Aggregation-Induced Intersystem Crossing: Rational Design for Phosphorescence Manipulation

Phosphorescence of organic molecules has drawn extensive attention due to its potential applications in energy and life science. However, typically intersystem crossing (ISC) in organic molecules is slow due to the small spin-orbit couplings (SOC) and large energy gaps (ΔES-T) between different multiplicities. Molecular aggregation offers a practical strategy to manipulate phosphorescent characteristics. In this work, the impact of aggregation on the luminescence properties of π-conjugated benzophenone luminophore 1-dibenzo[b,d]thiophen-2-yl(phenyl)methanone (BDBT) are investigated theoretically using density functional theory (DFT) and time-dependent DFT. Molecular aggregation results in substantial energy splitting and variation of SOC, eventually changing the ISC rate. This is known as the "aggregation-induced intersystem crossing" (AI-ISC) mechanism. Different types of electron donating and withdrawing functional groups are further introduced into BDBT molecular system to tailor the phosphorescent efficiency.

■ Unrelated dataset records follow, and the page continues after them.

(** A goroutine that waits can go on when no execution of [fn] is under way. *)
Lemma waiter_wakes g t k c : inv g →
  (∀ t p c, ths g !! t = Some (k, p) → leads p = Some c → False) →
  ths g !! t = Some (k, PWait c) → ∃ g', step t Wake g = Some g'.
Proof.
  intros Hi Hno Ht. destruct (inv_wait g Hi _ _ _ Ht) as [t' Ho]. destruct (call_of g c t' k Hi Ho) as [cl Hc].
  destruct (inv_owner g Hi _ _ _ Ho) as (p & Hp & [Hl|(cl' & Hcl' & ->)]); [exfalso; by eapply Hno|].
  simplify_eq. pose proof (inv_wg g Hi _ _ _ _ _ Hc Ho Hp) as Hwg. cbn in Hwg.
  unfold step. rewrite Ht. cbn. rewrite Hc. cbn. rewrite bool_decide_eq_true_2 by done. by eexists.
Qed.

Lemma progress g : inv g → V → (∀ t k c, ths g !! t ≠ Some (k, PDead c)) →
  (∀ t a, step t a g = None) → returned_all g.
Proof.
  intros Hi v Hd Hq t k p Ht.
  assert (∀ t k p c, ths g !! t = Some (k, p) → leads p = Some c → False) as Hno.
  { intros t' k' p' c Ht' Hl. destruct (leader_can_step g t' k' p' c) as (a & g' & Hs); eauto.
    - intros d ->. by eapply Hd.
    - by rewrite Hq in Hs. }
  destruct p as [|c|c|c|c|v0 e|c]; try (exfalso; by eapply Hno).
  - specialize (Hq t Enter). unfold step in Hq. by rewrite Ht in Hq.
  - destruct (waiter_wakes g t k c Hi (λ t', Hno t' k) Ht) as [g' Hs]. by rewrite Hq in Hs.
  - eauto.
Qed.
(** Where a goroutine is, and where it is in the loader. *)
Definition tpc_ok (s : gsys E) (key : string) (p : tpc E) (q : SingleFlight.pc ByteView) : Prop :=
  match p, q with
  | TCache, PStart => True
  | TDo, (PStart | PWait _ | PRan _ | PDelete _) => key ≠ ""
  | TFn f, PRun _ => key ≠ "" ∧ fpc_ok s key f
  | TRet v e, (PStart | PRet _ _) => result_ok s key v e
  | _, _ => False
  end.

Record ginv (s : gsys E) : Prop := {
  gi_run : SingleFlight.run (flights s) (SingleFlight.init ks) = Some (loader (grp s));
  gi_len : length (tpcs s) = length (ths (loader (grp s)));
  gi_tpc : ∀ t p key q, tpcs s !! t = Some p → ths (loader (grp s)) !! t = Some (key, q) → tpc_ok s key p q;
  gi_cache : cache_ok (mainCache (grp s));
  gi_cached : Forall (λ kv, view_ok s kv.1 kv.2) (cached (mainCache (grp s)));
  gi_flights : ∀ t x e key q, (t, RunOk x e) ∈ flights s →
    ths (loader (grp s)) !! t = Some (key, q) → fn_ok s key x e;
  gi_group : same_group g0 (grp s);
}.

(** The steps a goroutine can still take. *)
Definition gweight (x : tpc E * SingleFlight.pc ByteView) : nat :=
  match x with
  | (TCache, _) => 10
  | (TDo, PStart) => 9
  | (TFn FPick, _) => 8 | (TFn (FPeer _), _) => 7 | (TFn FGetter, _) => 6 | (TFn (FClone _), _) => 5
  | (TFn (FAdd _), _) => 4 | (TFn (FRet _ _), _) => 3
  | (TDo, PRan _) => 2
  | (TDo, (PDelete _ | PWait _)) => 1
  | _ => 0
  end.

Definition gmeasure (s : gsys E) : nat := sum_list_with gweight (zip (tpcs s) (ths (loader (grp s))).*2).

Definition is_step (a : gaction E) : bool := match a with Step _ => true | Outside _ => false end.
(** ** Properties *)

(** C1: a cluster is its data source.  Started on any list of addresses, each
    process with the list in an order of its own, the cluster answers every
    sequence of requests, whichever node each is sent to: a request for a key
    returns the value or the error that the source has for it, through
    caching, eviction, the choice of the owner and the hop over HTTP, and
    always terminates.

    Required: the answers of the source do not change; no key of a request holds
    a space, which the HTTP client would turn into a plus sign, so that the
    owner is asked for another key ([HttpPool.remote_Get_space_lost]); no two
    virtual nodes of different addresses have the same hash, since the
    processes list the addresses in orders of their own; the name of the group
    has no slash and no space, and hosts have no slash; the byte budget is not
    negative; there are fewer than 2^63 virtual nodes; and protobuf decodes
    what it encodes. *)
Theorem cluster_is_source bytes procs d reqs :
  (0 ≤ bytes)%Z → procs.*1 = ps → Forall (λ p, ps ≡ₚ p.2) procs →
  Forall (λ '(host, key), "http://" +:+ host ∈ ps ∧ contains " " key = false) reqs →
  ∃ c c', start_cluster Unmarshal source gname bytes procs d = Ret c ∧
    api_requests Marshal Unmarshal source reqs c =
      Ret ((λ '(host, key), answer key (f key)) <$> reqs, c').
Proof using Hsource Hmarshal Hgslash Hgspace Haddrs Hsize Hring.
  intros Hb Hps Hperm Hreqs. destruct (cluster_run bytes procs d reqs) as (c & c' & Hc & Hr & _); [done..|].
  by exists c, c'.
Qed.

(** Wherever the requests were sent, afterwards a key is cached nowhere but on
    the node that owns it, and what is cached is what the source has. *)
Theorem only_owner_caches bytes procs d reqs c rs c' host n g k v :
  (0 ≤ bytes)%Z → procs.*1 = ps → Forall (λ p, ps ≡ₚ p.2) procs →
  Forall (λ '(host, key), "http://" +:+ host ∈ ps ∧ contains " " key = false) reqs →
  start_cluster Unmarshal source gname bytes procs d = Ret c →
  api_requests Marshal Unmarshal source reqs c = Ret (rs, c') →
  "http://" +:+ host ∈ ps → nodes c' !! host = Some n → g ∈ n_objs n → (k, v) ∈ cached (gs_cache g) →
  owner ps k = Ret ("http://" +:+ host) ∧ f k = inl (ByteView_String v (n_heap n)).
Proof using Hsource Hmarshal Hgslash Hgspace Haddrs Hsize Hring.
  intros Hb Hps Hperm Hreqs Hs Hr Hin Hn Hg Hkv.
  destruct (cluster_run bytes procs d reqs) as (c1 & c2 & Hs1 & Hr1 & Hok); [done..|].
  rewrite Hs in Hs1. injection Hs1 as <-. rewrite Hr in Hr1. injection Hr1 as _ <-.
  destruct (Hok host Hin) as (n1 & Hn1 & [_ _ (g1 & Hobjs & _ & _ & _ & _ & Hall)]); [set_solver|].
  rewrite Hn in Hn1. injection Hn1 as <-. rewrite Hobjs in Hg. apply list_elem_of_singleton in Hg as ->.
  rewrite Forall_forall in Hall. apply Hall in Hkv as (Hf & _ & Ho). done.
Qed.
End proofs.
(* ===== verification/ClusterRun.v ===== *)
(** * geecache: a cluster under concurrent requests

    Puts the groups of [GroupRun.v] on the nodes of [src/geecache/main/main.go]:
    any number of requests run on every node at the same time, and a goroutine
    that asks the owner of its key does so with a request that arrives there as
    a new goroutine of [ServeHTTP], is answered when that goroutine is back from
    [Get], and may fail at any moment. *)

From S2P Require Import Prelude GoStrings ConsistentHash Lru SingleFlight GeeCache GroupRun HttpPool Cluster.

#[local] Open Scope string_scope.

Section ClusterRun.
Context (Marshal Unmarshal : list Z → list Z + string) {E : Type}.

(** ** State *)

(** A process: where it listens, its pool and its group. *)
Record site := mkSite { host : string; s_pool : HTTPPool; sys : gsys E }.

(** [sent] has, for a goroutine that asks another node, the goroutine that
    serves its request, each by its node and its position there. *)
Record csys := mkCsys { sites : list site; sent : gmap (nat * nat) (nat * nat) }.

(** A step of the node [i] on its own, which for a goroutine that asks another
    node is that its request fails; the request of its goroutine [t] arrives;
    the answer to it arrives. *)
Inductive caction := CRun (i : nat) (a : gaction E) | CSend (i t : nat) | CReply (i t : nat).

Definition set_sys (g : gsys E) (s : site) : site := mkSite (host s) (s_pool s) g.
Definition with_site (i : nat) (s : site) (c : csys) : csys := mkCsys (<[i := s]> (sites c)) (sent c).

(** The node, the key and the peer of a goroutine that asks another node. *)
Definition asking (i t : nat) (c : csys) : option (site * string * httpGetter) :=
  s ← sites c !! i;
  p ← tpcs (sys s) !! t;
  '(key, _) ← ths (loader (grp (sys s))) !! t;
  match p, PickPeer (s_pool s) key with
  | TFn (FPeer _), Ret (Some (Some h)) => Some (s, key, h)
  | _, _ => None
  end.

(** [http.Get] comes back with [res]. *)
Definition receive (i t : nat) (res : fetch) (c : csys) : option csys :=
  '(s, key, h) ← asking i t c;
  g ← fn_step t key (FPeer (httpGetter_Get Unmarshal (λ _ w, (res, w)) h)) (sys s);
  Some (with_site i (set_sys g s) c).

(** [GetGroup] of a process with one group. *)
Definition the_group (s : site) (groupName : string) : option unit :=
  if bool_decide (groupName = name (grp (sys s))) then Some tt else None.

(** A request reaches the server of its URL, which answers it right away or
    calls [Get] in a goroutine of its own. *)
Definition send (i t : nat) (c : csys) : option csys :=
  '(s, key, h) ← asking i t c;
  match sent c !! (i, t), split_url (request_url h (name (grp (sys s))) key) with
  | Some _, _ => None
  | None, None => receive i t (FetchErr "unsupported protocol scheme") c
  | None, Some (to, raw) =>
      match list_find (λ s, host s = to) (sites c), path_unescape raw with
      | None, _ => receive i t (FetchErr "connection refused") c
      | Some _, None => receive i t (FetchOk 400 [] None) c
      | Some (j, s'), Some path =>
          match route (the_group s') (s_pool s') path with
          | Ret (inr (_, key)) =>
              Some (mkCsys (<[j := set_sys (arrive key (sys s')) s']> (sites c))
                      (<[(i, t) := (j, length (tpcs (sys s')))]> (sent c)))
          | Ret (inl r) => receive i t (FetchOk (StatusCode r) (Body r) None) c
          | _ => receive i t (FetchErr "EOF") c
          end
      end
  end.

(** The goroutine that serves a request is back from [Get]: it writes its
    answer, which the one that asked reads. *)
Definition answered (i t : nat) (c : csys) : option csys :=
  '(j, u) ← sent c !! (i, t);
  s ← sites c !! j;
  match tpcs (sys s) !! u with
  | Some (TRet v e) =>
      let w := world (sys s) in
      let '(r, h) := reply Marshal v e (heap w) in
      receive i t (FetchOk (StatusCode r) (Body r) None)
        (with_site j (set_sys (set_world (mkWorld h (env w)) (sys s)) s) c)
  | _ => None
  end.
(* ===== verification/DataPack.v ===== *)
(** * myzinx/znet: messages and their packing on a byte stream

    Models [src/myzinx/znet/message.go], [datapack.go] and [request.go] with
    the functions of the Go library they call: [binary.Write] and
    [binary.Read] of little-endian fields, [io.ReadFull], and the buffered
    reader [bufio.NewReader] of 4096 bytes that [Unpack] puts on the
    connection.  A connection delivers its bytes in chunks, one per successful
    [Read], so what one [Read] returns is visible.  Bytes are integers from 0
    to 255. *)

From S2P Require Import Prelude Conn.

(** ** Messages *)

Record Message := mkMessage { Id : Z; DataLen : Z; Data : list Z }.

Definition NewMsgPackage (id : Z) (data : list Z) : Message :=
  mkMessage id (u32 (Z.of_nat (length data))) data.

Definition GetDataLen (msg : Message) : Z := DataLen msg.
Definition GetMsgId (msg : Message) : Z := Id msg.
Definition GetData (msg : Message) : list Z := Data msg.
Definition SetDataLen (len : Z) (msg : Message) : Message := mkMessage (Id msg) len (Data msg).
Definition SetMsgId (id : Z) (msg : Message) : Message := mkMessage id (DataLen msg) (Data msg).
Definition SetData (data : list Z) (msg : Message) : Message :=
  mkMessage (Id msg) (DataLen msg) data.

(** ** encoding/binary, little endian, 32 bits *)

Definition put_uint32 (v : Z) : list Z :=
  [Z.land v 255; Z.land (Z.shiftr v 8) 255; Z.land (Z.shiftr v 16) 255; Z.land (Z.shiftr v 24) 255].

Definition uint32_of (bs : list Z) : Z :=
  match bs with
  | [b0; b1; b2; b3] =>
      Z.lor b0 (Z.lor (Z.shiftl b1 8) (Z.lor (Z.shiftl b2 16) (Z.shiftl b3 24)))
  | _ => 0
  end.

(** ** The connection and the readers on it *)

Definition defaultBufSize : nat := Z.to_nat 4096.

(** A [bufio.Reader]: the bytes read ahead and the error seen. *)
Record bufReader := mkReader { buf : list Z; rerr : error; rd : conn }.

Definition NewReader (c : conn) : bufReader := mkReader [] None c.

(** [b.Read(p)] with [len(p) = n]. *)
Definition buf_Read (n : nat) (r : bufReader) : list Z * error * bufReader :=
  if bool_decide (n = 0%nat) then
    if bool_decide (buf r = []) then ([], rerr r, mkReader [] None (rd r)) else ([], None, r)
  else if bool_decide (buf r = []) then
    match rerr r with
    | Some e => ([], Some e, mkReader [] None (rd r))
    | None =>
        if bool_decide (defaultBufSize ≤ n)%nat then
          let '(bs, e, c) := conn_Read n (rd r) in (bs, e, mkReader [] None c)
        else
          let '(bs, e, c) := conn_Read defaultBufSize (rd r) in
          if bool_decide (bs = []) then ([], e, mkReader [] None c)
          else (take n bs, None, mkReader (drop n bs) e c)
    end
  else (take n (buf r), None, mkReader (drop n (buf r)) (rerr r) (rd r)).

(** [io.ReadFull(r, p)] with [len(p) = n], [got] bytes of it already read. *)
Fixpoint read_full (fuel : nat) (n : nat) (got : list Z) (r : bufReader)
  : outcome (list Z * error * bufReader) :=
  if bool_decide (length got < n)%nat then
    match fuel with
    | O => NoFuel
    | S fuel =>
        let '(bs, e, r) := buf_Read (n - length got) r in
        let got := got ++ bs in
        match e with
        | None => read_full fuel n got r
        | Some e =>
            if bool_decide (n ≤ length got)%nat then Ret (got, None, r)
            else if bool_decide (0 < length got)%nat && bool_decide (e = EOF)
                 then Ret (got, Some ErrUnexpectedEOF, r)
                 else Ret (got, Some e, r)
        end
    end
  else Ret (got, None, r).

(** Every turn reads a byte or ends. *)
Definition ReadFull (n : nat) (r : bufReader) := read_full (S n) n [] r.

(** ** The codec *)

Definition GetHeadLen : Z := 8.

Definition Pack (msg : Message) : list Z * error :=
  (put_uint32 (GetDataLen msg) ++ put_uint32 (GetMsgId msg) ++ GetData msg, None).

(** [Unpack] on a connection; [max] is [GlobalObject.MaxPackerSize].  The
    connection that is left has lost what the reader had read ahead. *)
Definition Unpack (max : Z) (c : conn) : outcome (option Message * error * conn) :=
  let! (b1, e1, r1) := ReadFull 4 (NewReader c) in
  match e1 with
  | Some e => Ret (None, Some e, rd r1)
  | None =>
      let dataLen := uint32_of b1 in
      let! (b2, e2, r2) := ReadFull 4 r1 in
      match e2 with
      | Some e => Ret (None, Some e, rd r2)
      | None =>
          let id := uint32_of b2 in
          if bool_decide (dataLen < 0 ∨ max < dataLen) then
            Ret (None, Some "Too large msg data recieved"%string, rd r2)
          else
            let! (b3, e3, r3) := ReadFull (Z.to_nat dataLen) r2 in
            match e3 with
            | Some e => Ret (None, Some e, rd r3)
            | None => Ret (Some (mkMessage id dataLen b3), None, rd r3)
            end
      end
  end.
(* ===== verification/MsgHandler.v ===== *)
(** * myzinx: configuration, message handler and worker pool

    Models [src/myzinx/utils/globalobj.go] (the global parameters and their
    reload from the configuration file), [src/myzinx/znet/msghandler.go] (the
    router table, the worker pool and its task queues), [router.go] and the
    parts of [server.go] that set these up.  The pool is a transition system:
    the reader goroutine of each connection hands the requests it reads to
    [SendMsgToTaskQueue], whose accesses to the shared slice [TaskQueue] are
    separate steps (the code takes no lock), and workers receive from bounded
    channels.  A router is known by its identity; what its handlers do is
    recorded as the sequence of calls made to them. *)

From S2P Require Import Prelude Conn DataPack.

(** ** utils/globalobj.go *)

Record GlobalObj := mkGlobalObj {
  Host : string; TcpPort : Z; Name : string; Version : string;
  MaxPackerSize : Z; MaxConn : Z; g_WorkerPoolSize : Z; MaxWorkerTaskLen : Z;
  ConfFilePath : string }.

(** A decoded JSON object: the fields it mentions. *)
Record Config := mkConfig {
  c_Host : option string; c_TcpPort : option Z; c_Name : option string; c_Version : option string;
  c_MaxPackerSize : option Z; c_MaxConn : option Z; c_WorkerPoolSize : option Z;
  c_MaxWorkerTaskLen : option Z; c_ConfFilePath : option string }.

We find that functional groups can influence the SOC and energy gaps and further manipulate the phosphorescence efficiency. Molecular systems with donating functional groups have faster ISC rates, and dimers exhibit the best electronic luminescence due to the relatively large SOC and small ΔES-T. The AI-ISC mechanism accompanied by group functionalization provides a practical platform for phosphorescence enhancement.